Hearing the theme from the hyper-odious Maude I suddenly wished the White Walkers would win and end it all.
FWIW, according to Wikipedia (https://en.wikipedia.org/wiki/Maude_(TV_series)#Episodes), Maude averaged about 24.5 viewers per episode over its first four seasons, and the range between the lowest-rated of the seasons versus the highest was 23.5 to 25.0. The last two seasons tanked.
For GoT, there’s a lot more variation between seasons, again, according to Wikipedia (https://en.wikipedia.org/wiki/List_of_Game_of_Thrones_episodes#Episodes.) The first season averaged 2.52 per episode, while the last 10.26 (which is amazing for an HBO show), with the others somewhere in between, but steadily growing after the first season, and a significant jump from season 3 to 4. Overall, so far the average viewers per episode spread over the series is 6.14.
Differences:
Domestically, though, it looks like Maude was seen by a much bigger percentage of a smaller American population when it was broadcast, and since consumer VCRs were nonexistent to nascent back then, it means that households actually had their TVs tuned to the show when it was broadcast. Again, for whatever that’s worth. I mean, I’m going off of Wikipedia.
“We were having a conversation about__for no particularly good reason” is the premise for this show.
I’m your last listener, laying on my bed on the opposite side of my room from my computer.
ZZZZZZZZZZZZzzzzzzzzzz!
Best sleep i ever had
Better ending for Game of Thrones than “Fade to black, cue Don’t Stop Believin'”.
Have one fo the characters get hit in the head, cut to the clip of Bob Newhart waking up in bed next to Emily, saying “Emily, Wake up – You won’t believe the dream I just had!”.
Then fade to black.
As Rob has mentioned on several occasions, a show today can be a “huge hit” with a small fraction of the audience a show might have had in the past when there were just 3 major networks.
I always thought the theme from Maude was a catchy tune. Never really watched the show.
I doubt many people are watching GoT in 40 years like Star Wars. I think it age out quickly. I watched the 1st season which I though was okay, and it did motivate me to read the 5 books (which stop at approximately the end of season 3). I don’t see those having the staying power of LotR either.
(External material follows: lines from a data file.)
(** Copies into [dest]; the result is the new contents and [*copied]. *)
Definition CBS_write_bytes (cbs : CBS) (dest : list Z) (dest_len : Z) : option (list Z * Z) :=
  if dest_len <? CBS_len cbs then None
  else Some (splice dest 0 cbs, CBS_len cbs).

Definition CBS_contains_zero_byte (cbs : CBS) : bool := existsb (Z.eqb 0) cbs.

Definition CBS_mem_equal (cbs : CBS) (data : list Z) (len : Z) : bool :=
  if negb (len =? CBS_len cbs) then false
  else CRYPTO_memcmp cbs data (Z.to_nat len) =? 0.

(** The loop of [cbs_get_u]. *)
Fixpoint get_u_loop (result : Z) (data : list Z) : Z :=
  match data with
  | [] => result
  | x :: data' => get_u_loop (Z.lor (u32 (result ≪ 8)) x) data'
  end.

Definition cbs_get_u (len : Z) : get Z := λ cbs,
  match cbs_get len cbs with
  | (None, cbs') => (None, cbs')
  | (Some data, cbs') => (Some (get_u_loop 0 data), cbs')
  end.

Definition CBS_get_u8 : get Z := λ cbs,
  match cbs_get 1 cbs with
  | (None, cbs') => (None, cbs')
  | (Some v, cbs') => (Some (getb v 0), cbs')
  end.

Definition CBS_get_u16 : get Z := λ cbs,
  match cbs_get_u 2 cbs with
  | (None, cbs') => (None, cbs')
  | (Some v, cbs') => (Some (u16 v), cbs')
  end.

Definition CBS_get_u24 : get Z := cbs_get_u 3.
Definition CBS_get_u32 : get Z := cbs_get_u 4.

Definition CBS_get_bytes (len : Z) : get CBS := λ cbs,
  match cbs_get len cbs with
  | (None, cbs') => (None, cbs')
  | (Some v, cbs') => (Some (CBS_init v len), cbs')
  end.

Definition cbs_get_length_prefixed (len_len : Z) : get CBS := λ cbs,
  match cbs_get_u len_len cbs with
  | (None, cbs') => (None, cbs')
  | (Some len, cbs') => CBS_get_bytes len cbs'
  end.

Definition CBS_get_u8_length_prefixed : get CBS := cbs_get_length_prefixed 1.
Definition CBS_get_u16_length_prefixed : get CBS := cbs_get_length_prefixed 2.
Definition CBS_get_u24_length_prefixed : get CBS := cbs_get_length_prefixed 3.

Definition CBS_ASN1_CONSTRUCTED : Z := 0x20.
Definition CBS_ASN1_BOOLEAN : Z := 0x1.
Definition CBS_ASN1_INTEGER : Z := 0x2.
Definition CBS_ASN1_OCTETSTRING : Z := 0x4.

(** Prepends the tag and header length to the result of the final
    [CBS_get_bytes]. *)
Definition with_header (tag header_len : Z) (r : option CBS * CBS) : option (CBS * Z * Z) * CBS :=
  match r with
  | (None, cbs') => (None, cbs')
  | (Some out, cbs') => (Some (out, tag, header_len), cbs')
  end.

(** The element, its tag and the length of its header. *)
Definition CBS_get_any_asn1_element : get (CBS * Z * Z) := λ cbs,
  match CBS_get_u8 cbs with
  | (None, _) => (None, cbs)
  | (Some tag, header) =>
  match CBS_get_u8 header with
  | (None, _) => (None, cbs)
  | (Some length_byte, header) =>
    if Z.land tag 0x1f =? 0x1f then (None, cbs)
    else if Z.land length_byte 0x80 =? 0 then
      with_header tag 2 (CBS_get_bytes (length_byte + 2) cbs)
    else
      let num_bytes := Z.land length_byte 0x7f in
      if negb (Z.land tag CBS_ASN1_CONSTRUCTED =? 0) && (num_bytes =? 0) then
        with_header tag 2 (CBS_get_bytes 2 cbs)
      else if (num_bytes =? 0) || (4 <? num_bytes) then (None, cbs)
      else
        match cbs_get_u num_bytes header with
        | (None, _) => (None, cbs)
        | (Some len32, _) =>
            if len32 <? 128 then (None, cbs)
            else if len32 ≫ ((num_bytes - 1) * 8) =? 0 then (None, cbs)
            else if u64 (len32 + 2 + num_bytes) <? len32 then (None, cbs)
            else with_header tag (2 + num_bytes)
                   (CBS_get_bytes (u64 (len32 + (2 + num_bytes))) cbs)
        end
  end end.

Definition cbs_get_asn1 (tag_value : Z) (skip_header : bool) : get CBS := λ cbs,
  match CBS_get_any_asn1_element cbs with
  | (None, cbs') => (None, cbs')
  | (Some (out, tag, header_len), cbs') =>
      if negb (tag =? tag_value) ||
         ((0 <? header_len) && (CBS_len out =? header_len) &&
          (getb (CBS_data out) (header_len - 1) =? 0x80))
      then (None, cbs')
      else if skip_header then
        match CBS_skip header_len out with
        | (None, _) => (None, cbs')
        | (Some _, out') => (Some out', cbs')
        end
      else (Some out, cbs')
  end.

Definition CBS_get_asn1 (tag_value : Z) : get CBS := cbs_get_asn1 tag_value true.
Definition CBS_get_asn1_element (tag_value : Z) : get CBS := cbs_get_asn1 tag_value false.

Definition CBS_peek_asn1_tag (cbs : CBS) (tag_value : Z) : bool :=
  if CBS_len cbs <? 1 then false else getb (CBS_data cbs) 0 =? tag_value.

(** The loop of [CBS_get_asn1_uint64]: [None] when the value overflows. *)
Fixpoint uint64_loop (out : Z) (data : list Z) : option Z :=
  match data with
  | [] => Some out
  | x :: data' =>
      if negb (out ≫ 56 =? 0) then None
      else uint64_loop (Z.lor (u64 (out ≪ 8)) x) data'
  end.

Definition CBS_get_asn1_uint64 : get Z := λ cbs,
  match CBS_get_asn1 CBS_ASN1_INTEGER cbs with
  | (None, cbs') => (None, cbs')
  | (Some data, cbs') =>
      let len := CBS_len data in
      if len =? 0 then (None, cbs')
      else if negb (Z.land (getb data 0) 0x80 =? 0) then (None, cbs')
      else if (getb data 0 =? 0) && (1 <? len) && (Z.land (getb data 1) 0x80 =? 0)
      then (None, cbs')
      else (uint64_loop 0 data, cbs')
  end.

(** [Some (out, present)]; [out] is [None] when it is not written. *)
Definition CBS_get_optional_asn1 (tag : Z) : get (option CBS) := λ cbs,
  if CBS_peek_asn1_tag cbs tag then
    match CBS_get_asn1 tag cbs with
    | (None, cbs') => (None, cbs')
    | (Some out, cbs') => (Some (Some out), cbs')
    end
  else (Some None, cbs).

(** The octet string and [*out_present]; an absent one is the empty [CBS]. *)
Definition CBS_get_optional_asn1_octet_string (tag : Z) : get (CBS * bool) := λ cbs,
  match CBS_get_optional_asn1 tag cbs with
  | (None, cbs') => (None, cbs')
  | (Some None, cbs') => (Some ([], false), cbs')
  | (Some (Some child), cbs') =>
      match CBS_get_asn1 CBS_ASN1_OCTETSTRING child with
      | (None, _) => (None, cbs')
      | (Some out, child') =>
          if CBS_len child' =? 0 then (Some (out, true), cbs') else (None, cbs')
      end
  end.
Just not timeless enough.
Maybe “nobody” is concerned about Pete Buttigieg accosting young GIRLS, but…
Not that one, this one (WARNING: LINK NOT CoC COMPLIANT AT ALL!).
Oh, sure, I understand that—30 years ago a show with GoT’s numbers would never have made it more than a few episodes, but it’s a smash hit for HBO. (It’s the biggest hit they’ve ever had, right?) The number crunching was just trying to shed light on how many people watched either show.